StrictMark: Markdown refactored

Yes, if you want to stick to Markdown (as opposed to going with the (I believe) stricter RST, Asciidoc or org-mode), then limiting your own markdown via prettification or linting is the way to go, not trying to establish a new Markdown variant.

You mention training a neural net. I’ve also used AI to explain why Markdown is the way it is. I strongly believe this to be the reason Markdown is so popular. Let’s not destroy that, especially since there already exist numerous Markdown-like “strict” code-like formats. In fact I think we can take Markdown’s “pseudo AI” even further down the try to interpret the plain text with human eyes path. I’m even working on it. Though maybe a trained NN would be better than pseudo-AI heuristics.

I beg to differ and most python programmers would take your claim as not just wrong, but insulting. In any case, Markdown is in no way analogous to Python.
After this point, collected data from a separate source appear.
(** * Byte-level recursive convolutional autoencoder: a model of [byte.py]

    The development follows the layout of the script: the dataset loader
    ([UTF8File]), the layers and their shape discipline ([ExpandConv1d],
    [Residual], [ByteCNNEncoder], [ByteCNNDecoder]), and the orchestrator
    ([ByteCNN]) with its training, evaluation, inspection and loading
    entry points.  Python exceptions are values of [pyerr]; a computation
    that may raise returns a [result]. *)

From Stdlib Require Import ZArith QArith Qround Qpower List Lia Bool String Ascii.
From stdpp Require Import base gmap strings list.

Import ListNotations.
Open Scope Z_scope.

(* ===================================================================== *)
(** ** Exceptions and fallible computations                               *)
(* ===================================================================== *)

Inductive pyerr : Type :=
| NameError
| SyntaxError
| ValueError
| AssertionError
| AttributeError
| ZeroDivisionError
| OverflowError
| IndexError
| KeyError
| IOError
| RuntimeError.

Inductive result (A : Type) : Type :=
| Ok (a : A)
| Raise (e : pyerr).

Arguments Ok {A} a.
Arguments Raise {A} e.

Definition rbind {A B} (c : result A) (k : A -> result B) : result B :=
  match c with
  | Ok a => k a
  | Raise e => Raise e
  end.

Notation "'let!' x ':=' c 'in' k" := (rbind c (fun x => k))
  (at level 10, x name, c at level 100, k at level 200).

Fixpoint rmapM {A B} (f : A -> result B) (l : list A) : result (list B) :=
  match l with
  | [] => Ok []
  | a :: l' => let! b := f a in let! bs := rmapM f l' in Ok (b :: bs)
  end.

(* ===================================================================== *)
(** ** Floating-point values used by the script                           *)
(* ===================================================================== *)

(** Every finite double is a rational; the script only inspects the
    results of [np.log2], [np.ceil] and [2 ** _] through [int] and [==],
    so finite floats are carried as [Q] and compared exactly. *)

(** Python's [int(f)]: truncation toward zero. *)
Definition py_int (f : Q) : Z :=
  if Qle_bool 0 f then Qfloor f else Qceiling f.

(** [float(r)] for an integer [r]. *)
Definition py_float (r : Z) : Q := inject_Z r.

(** [np.ceil]. *)
Definition np_ceil (f : Q) : Q := inject_Z (Qceiling f).

(** [2 ** f] for the integer-valued float that [np.ceil] returns. *)
Definition pow2_float (f : Q) : Q := Qpower 2 (Qfloor f).

(* ===================================================================== *)
(** ** Dataset loader: [UTF8File]                                         *)
(* ===================================================================== *)

Module UTF8File.

Definition EOS : Z := 0.
Definition EMPTY : Z := 7.
(** * Password vault of application-resume: envelope codec, access gate,
      credential store and vault service

    Shallow embedding of
      - serveur/routes/motsDePasse.js       (chiffrer, dechiffrer, the vault routes),
      - serveur/middleware/auth.js          (verifierToken, verifierPin, verifierAdmin),
      - serveur/services/password.ts        (passwordService),
      - serveur/utils/db.ts                 (db.query),
      - serveur/base-de-donnees/init.sql    (the table mots_de_passe),
      - serveur/types/index.ts              (the error classes),
      - serveur/middleware/errorHandler.ts  (the error middlewares),
      - serveur/middleware/security.ts      (CORS, API key, origin, content type,
                                             input trimming),
      - utils/helpers.ts                    (isValidPassword, isValidPin, generatePin),
    with the properties of the vault and of the middlewares stated and proved
    over it.

    JavaScript strings are sequences of UTF-16 code units, Buffers are byte
    lists, SQL tables are finite maps keyed by their SERIAL primary key, and
    code that throws returns in a small state-and-exception monad. *)

From Stdlib Require Import ZArith Lia.
From stdpp Require Import base gmap strings list.

Local Open Scope Z_scope.

(** ** JavaScript values *)

Module Js.

(** A JS string: its UTF-16 code units, each in [0, 65536). *)
Abbreviation jsstring := (list Z).

(** A string literal of the source, ASCII only: one code unit per character. *)
Fixpoint lit (s : string) : jsstring :=
  match s with
  | EmptyString => []
  | String a s' => Z.of_N (Ascii.N_of_ascii a) :: lit s'
  end.

Definition str_length (s : jsstring) : Z := Z.of_nat (length s).

(** What a JS expression can throw in the modelled code. *)
Inductive JsError :=
| AppError (message : string) (status : Z)
| ReferenceError (identifier : string)
| TypeError (code : string)
| CryptoError (message : string)
| DatabaseError (message : string)
| JsonWebTokenError.

(** Outcome of evaluating code that may throw. *)
Inductive Res (A : Type) :=
| Ok (a : A)
| Throw (e : JsError).
Arguments Ok {A} a.
Arguments Throw {A} e.

(** State-and-exception monad: the state survives a throw, as in JS. *)
Definition M (St A : Type) : Type := St -> Res A * St.

Definition ret {St A} (a : A) : M St A := fun st => (Ok a, st).
Definition throw {St A} (e : JsError) : M St A := fun st => (Throw e, st).
Definition bind {St A B} (m : M St A) (k : A -> M St B) : M St B :=
  fun st => match m st with
            | (Ok a, st') => k a st'
            | (Throw e, st') => (Throw e, st')
            end.
(** [try { m } catch (error) { h error }] *)
Definition try_catch {St A} (m : M St A) (h : JsError -> M St A) : M St A :=
  fun st => match m st with
            | (Ok a, st') => (Ok a, st')
            | (Throw e, st') => h e st'
            end.
Definition get {St} : M St St := fun st => (Ok st, st).
Definition modify {St} (f : St -> St) : M St unit := fun st => (Ok tt, f st).
(** * Verification of the warehouse robot path planner

    A shallow embedding of [warehouse_robot.cc]: the occupancy grid, the two
    searches ([findPath], breadth first, and [findPathA], A* over a
    [std::priority_queue]), the layout file input and output, and the event
    loop of [main], followed by the properties proved about them. *)

From Stdlib Require Import ZArith Lia ZifyNat Bool Ascii.
From Stdlib Require String DecimalString DecimalPos.
From stdpp Require Import prelude.

Local Open Scope Z_scope.

(** ** Constants of the program *)

Definition SCREEN_WIDTH : Z := 800.
Definition SCREEN_HEIGHT : Z := 600.
Definition GRID_SIZE : Z := 40.
Definition ROWS : Z := SCREEN_HEIGHT ÷ GRID_SIZE.
Definition COLS : Z := SCREEN_WIDTH ÷ GRID_SIZE.
Definition INT_MAX : Z := 2147483647.

(** [int] arithmetic: the result of an operation on 32-bit signed integers,
    brought back into the range of [int]. *)
Definition int_wrap (z : Z) : Z := (z + 2147483648) `mod` 4294967296 - 2147483648.

(** ** Outcomes

    A run of a piece of the program either returns a value, or reads or
    writes a [std::vector] outside its range (undefined behaviour in C++,
    a fault here), or is cut by the step budget of a loop. *)

Inductive Res (A : Type) : Type :=
| Ok (a : A)
| OutOfBounds
| OutOfFuel.
Arguments Ok {A} a.
Arguments OutOfBounds {A}.
Arguments OutOfFuel {A}.

Definition bind {A B : Type} (m : Res A) (k : A → Res B) : Res B :=
  match m with
  | Ok a => k a
  | OutOfBounds => OutOfBounds
  | OutOfFuel => OutOfFuel
  end.

Notation "x <- m ;; k" := (bind m (λ x, k))
  (at level 100, m at next level, right associativity).

(** ** Points and two-dimensional vectors *)

Record Point : Type := mkPoint { px : Z; py : Z }.

Global Instance Point_eq_dec : EqDecision Point.
Proof. solve_decision. Defined.

(** [a[y][x]] on a [std::vector<std::vector<A>>], checked. *)
Definition get2 {A} (a : list (list A)) (x y : Z) : Res A :=
  if (0 <=? y) && (0 <=? x) then
    match a !! Z.to_nat y with
    | Some row =>
        match row !! Z.to_nat x with
        | Some v => Ok v
        | None => OutOfBounds
        end
    | None => OutOfBounds
    end
  else OutOfBounds.

(** [a[y][x] = v], checked. *)
Definition set2 {A} (a : list (list A)) (x y : Z) (v : A) : Res (list (list A)) :=
  if (0 <=? y) && (0 <=? x) then
    match a !! Z.to_nat y with
    | Some row =>
        if decide (Z.to_nat x < length row)%nat
        then Ok (<[Z.to_nat y := <[Z.to_nat x := v]> row]> a)
        else OutOfBounds
    | None => OutOfBounds
    end
  else OutOfBounds.

(** [std::vector<std::vector<A>>(ROWS, std::vector<A>(COLS, v))]. *)
Definition make2 {A} (v : A) : list (list A) :=
  replicate (Z.to_nat ROWS) (replicate (Z.to_nat COLS) v).
(** When the normalization returns, the normalized table has exactly the
    rows of the listing whose value is present and ends in B or M, in the
    order of the listing, and every suffix in it is B or M. *)
Theorem normalize_marketcap_rows (floatify : string -> option float)
    (df : list (listing_row string)) (mcap : list (mcap_row float)) :
  normalize_marketcap floatify df = Ok mcap →
  m_symbol <$> mcap =
    fst <$> filter (fun kv => endswith_any ["B"; "M"] <$> str_get (-1) kv.2 = Some true)
              (select_marketcap df) ∧
  Forall (fun c => m_suffix c = Some "B" ∨ m_suffix c = Some "M") mcap.
Proof.
  revert mcap. induction df as [|r df IH]; intros mcap Hok.
  - rewrite normalize_marketcap_nil in Hok. injection Hok as <-. by split.
  - destruct (marketcap r) as [v|] eqn:Hr.
    + destruct (normalize_marketcap_cons_Ok floatify r v df mcap Hr Hok) as (s & Hs & H).
      assert (Hsel : select_marketcap (r :: df) = (symbol r, v) :: select_marketcap df).
      { unfold select_marketcap. simpl. by rewrite Hr. }
      rewrite Hsel, filter_cons. cbn [snd]. rewrite Hs.
      change (endswith_any ["B"; "M"] <$> Some s)
        with (Some (endswith_any ["B"; "M"] s)).
      destruct (endswith_any ["B"; "M"] s) eqn:He.
      * destruct H as (x & mcap' & _ & Hdf & ->).
        destruct (IH _ Hdf) as [IH1 IH2].
        destruct (apply_factors_unit_inv (symbol r) x s) as [y Hy].
        rewrite Hy. rewrite decide_True by done. split.
        -- cbn. by rewrite IH1.
        -- constructor; [|done]. cbn [m_suffix].
           destruct (str_get_one _ _ _ Hs) as [c ->].
           apply endswith_any_one in He as [->| ->]; [by left|by right].
      * rewrite decide_False by done. by apply IH.
    + rewrite normalize_marketcap_cons_nan in Hok by done.
      assert (Hsel : select_marketcap (r :: df) = select_marketcap df).
      { unfold select_marketcap. simpl. by rewrite Hr. }
      rewrite Hsel. by apply IH.
Qed.

(** A row whose market capitalisation is missing is dropped before the
    suffixes are read: it never makes the normalization raise, it is not in
    the normalized table, and its value is still missing after the
    assignment. *)
Theorem marketcap_missing_stays_missing (floatify : string -> option float)
    (df : list (listing_row string)) (r : listing_row string) :
  marketcap r = None →
  normalize_marketcap floatify (r :: df) = normalize_marketcap floatify df ∧
  ∀ mcap,
    NoDup (symbol <$> df) → r ∈ df →
    normalize_marketcap floatify df = Ok mcap →
    symbol r ∉ m_symbol <$> mcap ∧
    ∀ r', r' ∈ assign_marketcap df mcap → symbol r' = symbol r →
          marketcap r' = None.
Proof.
  intros Hr. split; [by apply normalize_marketcap_cons_nan|].
  intros mcap Hnd Hin Hok.
  assert (Hnot : symbol r ∉ m_symbol <$> mcap).
  { intros Hk.
    destruct (normalize_marketcap_some floatify df mcap _ Hok Hk) as (r0 & Hr0 & Heq & Hsome).
    assert (r0 = r) as -> by by apply (NoDup_fmap_eq symbol df).
    rewrite Hr in Hsome. by destruct Hsome. }
  split; [done|].
  intros r' (r0 & _ & Hsym & _ & Hm)%assign_marketcap_elem Heq.
  apply series_get_None in Hnot. by rewrite Hm, <- Hsym, Heq, Hnot.
Qed.

(** An empty string in the market capitalisation column has no last
    character: its suffix is NaN, the mask of line 206 has a NaN in it, and
    the normalization raises. *)
Theorem marketcap_empty_string_raises (floatify : string -> option float)
    (df : list (listing_row string)) (r : listing_row string) :
  r ∈ df → marketcap r = Some "" →
  raises (normalize_marketcap floatify df).
Proof.
  intros Hin Hr.
  destruct (normalize_marketcap floatify df) as [mcap|e] eqn:Hok; [|done].
  destruct (normalize_marketcap_row_Ok floatify df mcap r _ Hin Hr Hok)
    as (s & Hs & _).
  discriminate Hs.
Qed.

(** When lines 179-218 return, the table has one row for every identifier
    of the listing (the first one), no identifier twice, the identifiers
    and other columns of the deduplicated listing, and at least two numeric
    market capitalisations: with fewer, the summary of line 218 raises. *)
Theorem us_listing_result (floatify : string -> option float)
    (df : list (listing_row string)) (out : list (listing_row Qc)) :
  us_listing floatify df = Ok out →
  (∃ mcap, normalize_marketcap floatify (drop_duplicated df) = Ok mcap ∧
           out = assign_marketcap (drop_duplicated df) mcap) ∧
  NoDup (symbol <$> out) ∧
  symbol <$> out = symbol <$> drop_duplicated df ∧
  other <$> out = other <$> drop_duplicated df ∧
  (2 ≤ length (omap marketcap out))%nat.
Proof.
  unfold us_listing, mbind, outcome_bind.
  destruct (normalize_marketcap floatify (drop_duplicated df)) as [mcap|e]; [|done].
  unfold describe_marketcap.
  destruct (length (omap marketcap (assign_marketcap (drop_duplicated df) mcap)) <? 2)%nat
    eqn:Hlen; [done|].
  intros [= <-]. apply Nat.ltb_ge in Hlen.
  assert (Hsym : symbol <$> assign_marketcap (drop_duplicated df) mcap =
                 symbol <$> drop_duplicated df).
  { unfold assign_marketcap. rewrite <- list_fmap_compose. by apply list_fmap_ext. }
  split_and!.
  - by exists mcap.
  - rewrite Hsym. apply dedup_from_NoDup.
  - done.
  - unfold assign_marketcap. rewrite <- list_fmap_compose. by apply list_fmap_ext.
  - done.
Qed.

(** ** Tables with named columns, again *)

Lemma column_position_cons (c x : string) (cols : list string) :
  column_position c (x :: cols) =
    if decide (x = c) then Some 0%nat else S <$> column_position c cols.
Proof.
  unfold column_position. simpl. case_decide; [done|].
  by destruct (list_find _ cols) as [[? ?]|].
Qed.


Lemma column_position_delete (c col : string) (cols : list string) (i j : nat) :
  column_position c cols = Some i → col ≠ c →
  column_position col cols = Some j →
  column_position col (delete i cols) =
    Some (if decide (j < i)%nat then j else Nat.pred j) ∧ j ≠ i.
Proof.
  revert i j. induction cols as [|x cols IH]; intros i j; [done|].
  rewrite !column_position_cons. intros Hi Hne Hj.
  destruct (decide (x = c)) as [->|Hxc].
  - injection Hi as <-. rewrite decide_False in Hj by done.
    apply fmap_Some in Hj as (j' & Hj' & ->). simpl. by split.
  - apply fmap_Some in Hi as (i' & Hi' & ->). simpl.
    rewrite column_position_cons.
    destruct (decide (x = col)) as [->|Hxcol].
    + injection Hj as <-. split; [|done]. by rewrite decide_True by lia.
    + apply fmap_Some in Hj as (j' & Hj' & ->).
      destruct (IH i' j' Hi' Hne Hj') as [-> Hneq]. simpl.
      split; [|lia]. f_equal.
      destruct (decide (j' < i')%nat), (decide (S j' < S i')%nat); lia.
Qed.
(** *** The order in which the tasks of a batch settle

    The counters do not depend on it, and the set of names only in the
    order of its members. *)

Lemma processFile_counters (cfg : Config) (w : World) (f : string)
  (st : RunState) :
  completed (stats (fst (processFile cfg w f st)))
  = completed (stats st) + (if isMigrated w f then 1 else 0)
  /\ failed (stats (fst (processFile cfg w f st)))
     = failed (stats st) + (if isMigrated w f then 0 else 1).
Proof.
  unfold isMigrated, outcomeClass, processFile, onError.
  destruct (attempt w f) as [m | m | cid]; cbn [thrownMessage classify];
    try (destruct (isDuplicateMsg m); [| destruct (isTooLargeMsg m)]);
    simpl; lia.
Qed.

Lemma processBatch_counters (cfg : Config) (w : World) (batch : list string) :
  forall st,
    completed (stats (processBatch cfg w batch st))
    = completed (stats st) + Z.of_nat (length (filter (isMigrated w) batch))
    /\ failed (stats (processBatch cfg w batch st))
       = failed (stats st)
         + Z.of_nat (length (filter (fun f => negb (isMigrated w f)) batch)).
Proof.
  unfold processBatch. induction batch as [| f batch IH]; intros st.
  - simpl. lia.
  - cbn [fold_left filter].
    destruct (IH (fst (processFile cfg w f st))) as [Hc Hf].
    destruct (processFile_counters cfg w f st) as [Hc1 Hf1].
    rewrite Hc, Hf, Hc1, Hf1.
    destruct (isMigrated w f); cbn [negb length]; lia.
Qed.

Lemma Permutation_filter {A : Type} (q : A -> bool) (l l' : list A) :
  Permutation l l' -> Permutation (filter q l) (filter q l').
Proof.
  induction 1 as [| x l l' _ IH | x y l | l l' l'' _ IH1 _ IH2]; simpl.
  - constructor.
  - destruct (q x); [now constructor | assumption].
  - destruct (q x), (q y); try apply Permutation_refl. apply perm_swap.
  - eapply perm_trans; eassumption.
Qed.

(** X22.  The order in which the tasks of a batch settle does not show in
    the counters or in the count of the record, and the names of the
    record are the same up to their order, for a batch of distinct files
    that are not yet in the record. *)
Theorem processBatch_any_order (cfg : Config) (w : World)
  (batch batch' : list string) (st : RunState) :
  Permutation batch batch' ->
  NoDup batch ->
  (forall f, In f batch -> ~ In f (migratedFiles (progress st))) ->
  completed (stats (processBatch cfg w batch st))
  = completed (stats (processBatch cfg w batch' st))
  /\ failed (stats (processBatch cfg w batch st))
     = failed (stats (processBatch cfg w batch' st))
  /\ migratedCount (progress (processBatch cfg w batch st))
     = migratedCount (progress (processBatch cfg w batch' st))
  /\ Permutation (migratedFiles (progress (processBatch cfg w batch st)))
       (migratedFiles (progress (processBatch cfg w batch' st))).
Proof.
  intros Hperm Hnd Hout.
  destruct (processBatch_counters cfg w batch st) as [Hc Hf].
  destruct (processBatch_counters cfg w batch' st) as [Hc' Hf'].
  assert (H0 : ProgressAt w (progress st) [] (progress st)).
  { split; simpl; [now rewrite app_nil_r | lia]. }
  destruct (processBatch_progress cfg w (progress st) batch [] st Hnd Hout H0)
    as [Hn Hm].
  destruct (processBatch_progress cfg w (progress st) batch' [] st
              (Permutation_NoDup Hperm Hnd)
              (fun f Hin => Hout f (Permutation_in f (Permutation_sym Hperm) Hin))
              H0) as [Hn' Hm'].
  cbn [app] in *.
  rewrite Hc, Hc', Hf, Hf', Hm, Hm', Hn, Hn'.
  rewrite (Permutation_length (Permutation_filter (isMigrated w) _ _ Hperm)).
  rewrite (Permutation_length
             (Permutation_filter (fun f => negb (isMigrated w f)) _ _ Hperm)).
  repeat split.
  apply Permutation_app_head. now apply Permutation_filter.
Qed.
(** * debug-mcp-go-wrapper: the restart-coordination core

    A shallow embedding of [internal/proxy/buffer.go],
    [internal/proxy/proxy.go] and [cmd/debug-mcp-wrapper/main.go],
    together with the properties of the replay buffer and of the
    supervisor that the design document states, and with further
    properties read off the code.

    Go values are modelled as the code has them: a [[]byte] is a view
    (array, offset, length, capacity) into a store of byte arrays, so that
    aliasing between the reader's scratch array and the buffered messages
    is visible; a run-time panic is an explicit outcome. *)

From Stdlib Require Import ZArith.
From Stdlib.Strings Require Import Byte.
From stdpp Require Import base tactics option list strings.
The thing is the rules are only complicated for pretty extreme corner cases. Markdown more than meets the 80/20 rule for what it is attempting to do. Probably 95/5 or even 99/1. Most writers have no problem with it. It’s mainly parser programmers who complain :wink:. I believe the flaws Markdown/CommonMark has (like the rules for lazy continuation) are flawed because they don’t follow the original principle about readability for humans enough, and as I mentioned above I would fix it in the opposite direction you advocate.